→ GOAL OF THE EXERCISE: Take the data that follows and retype it word for word.

- Opening Delimiter -

Lemma fold_assign (order_e : chiral.Order) (l : list main.index) :
  NoDup l ->
  forall (temp mats : main.blocks) (i : main.index),
    (In i l ->
     fst (fold_left (main.assign ReducedMatrixElement order_e) l (temp, mats))
       i = ReducedMatrixElement order_e i /\
     snd (fold_left (main.assign ReducedMatrixElement order_e) l (temp, mats))
       i = mats i + ReducedMatrixElement order_e i) /\
    (~ In i l ->
     fst (fold_left (main.assign ReducedMatrixElement order_e) l (temp, mats))
       i = temp i /\
     snd (fold_left (main.assign ReducedMatrixElement order_e) l (temp, mats))
       i = mats i).
Proof.
  induction l as [| a l IH]; intros Hnd temp mats i.
  - cbn; split; [contradiction | auto].
  - apply NoDup_cons_iff in Hnd; destruct Hnd as [Ha Hnd].
    cbn [fold_left main.assign].
    specialize (IH Hnd
                  (main.set temp a (ReducedMatrixElement order_e a))
                  (main.set mats a (mats a + ReducedMatrixElement order_e a))
                  i).
    destruct IH as [IHin IHout].
    split.
    + intros [-> | Hi].
      * destruct (IHout Ha) as [-> ->]; rewrite !set_same; auto.
      * destruct (IHin Hi) as [-> ->].
        assert (i <> a) by (intros ->; contradiction).
        rewrite set_other by assumption; auto.
    + intros Hni.
      assert (i <> a) by (intros ->; apply Hni; left; reflexivity).
      destruct IHout as [-> ->]; [intros Hi; apply Hni; right; assumption |].
      rewrite !set_other by assumption; auto.
Qed.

- Closing Delimiter -

→ WRITTEN ANSWER:
Lemma fold_assign (order_e : chiral.Order) (l : list main.index) :
  NoDup l ->
  forall (temp mats : main.blocks) (i : main.index),
    (In i l ->
     fst (fold_left (main.assign ReducedMatrixElement order_e) l (temp, mats))
       i = ReducedMatrixElement order_e i /\
     snd (fold_left (main.assign ReducedMatrixElement order_e) l (temp, mats))
       i = mats i + ReducedMatrixElement order_e i) /\
    (~ In i l ->
     fst (fold_left (main.assign ReducedMatrixElement order_e) l (temp, mats))
       i = temp i /\
     snd (fold_left (main.assign ReducedMatrixElement order_e) l (temp, mats))
       i = mats i).
Proof.
  induction l as [| a l IH]; intros Hnd temp mats i.
  - cbn; split; [contradiction | auto].
  - apply NoDup_cons_iff in Hnd; destruct Hnd as [Ha Hnd].
    cbn [fold_left main.assign].
    specialize (IH Hnd
                  (main.set temp a (ReducedMatrixElement order_e a))
                  (main.set mats a (mats a + ReducedMatrixElement order_e a))
                  i).
    destruct IH as [IHin IHout].
    split.
    + intros [-> | Hi].
      * destruct (IHout Ha) as [-> ->]; rewrite !set_same; auto.
      * destruct (IHin Hi) as [-> ->].
        assert (i <> a) by (intros ->; contradiction).
        rewrite set_other by assumption; auto.
    + intros Hni.
      assert (i <> a) by (intros ->; apply Hni; left; reflexivity).
      destruct IHout as [-> ->]; [intros Hi; apply Hni; right; assumption |].
      rewrite !set_other by assumption; auto.
Qed.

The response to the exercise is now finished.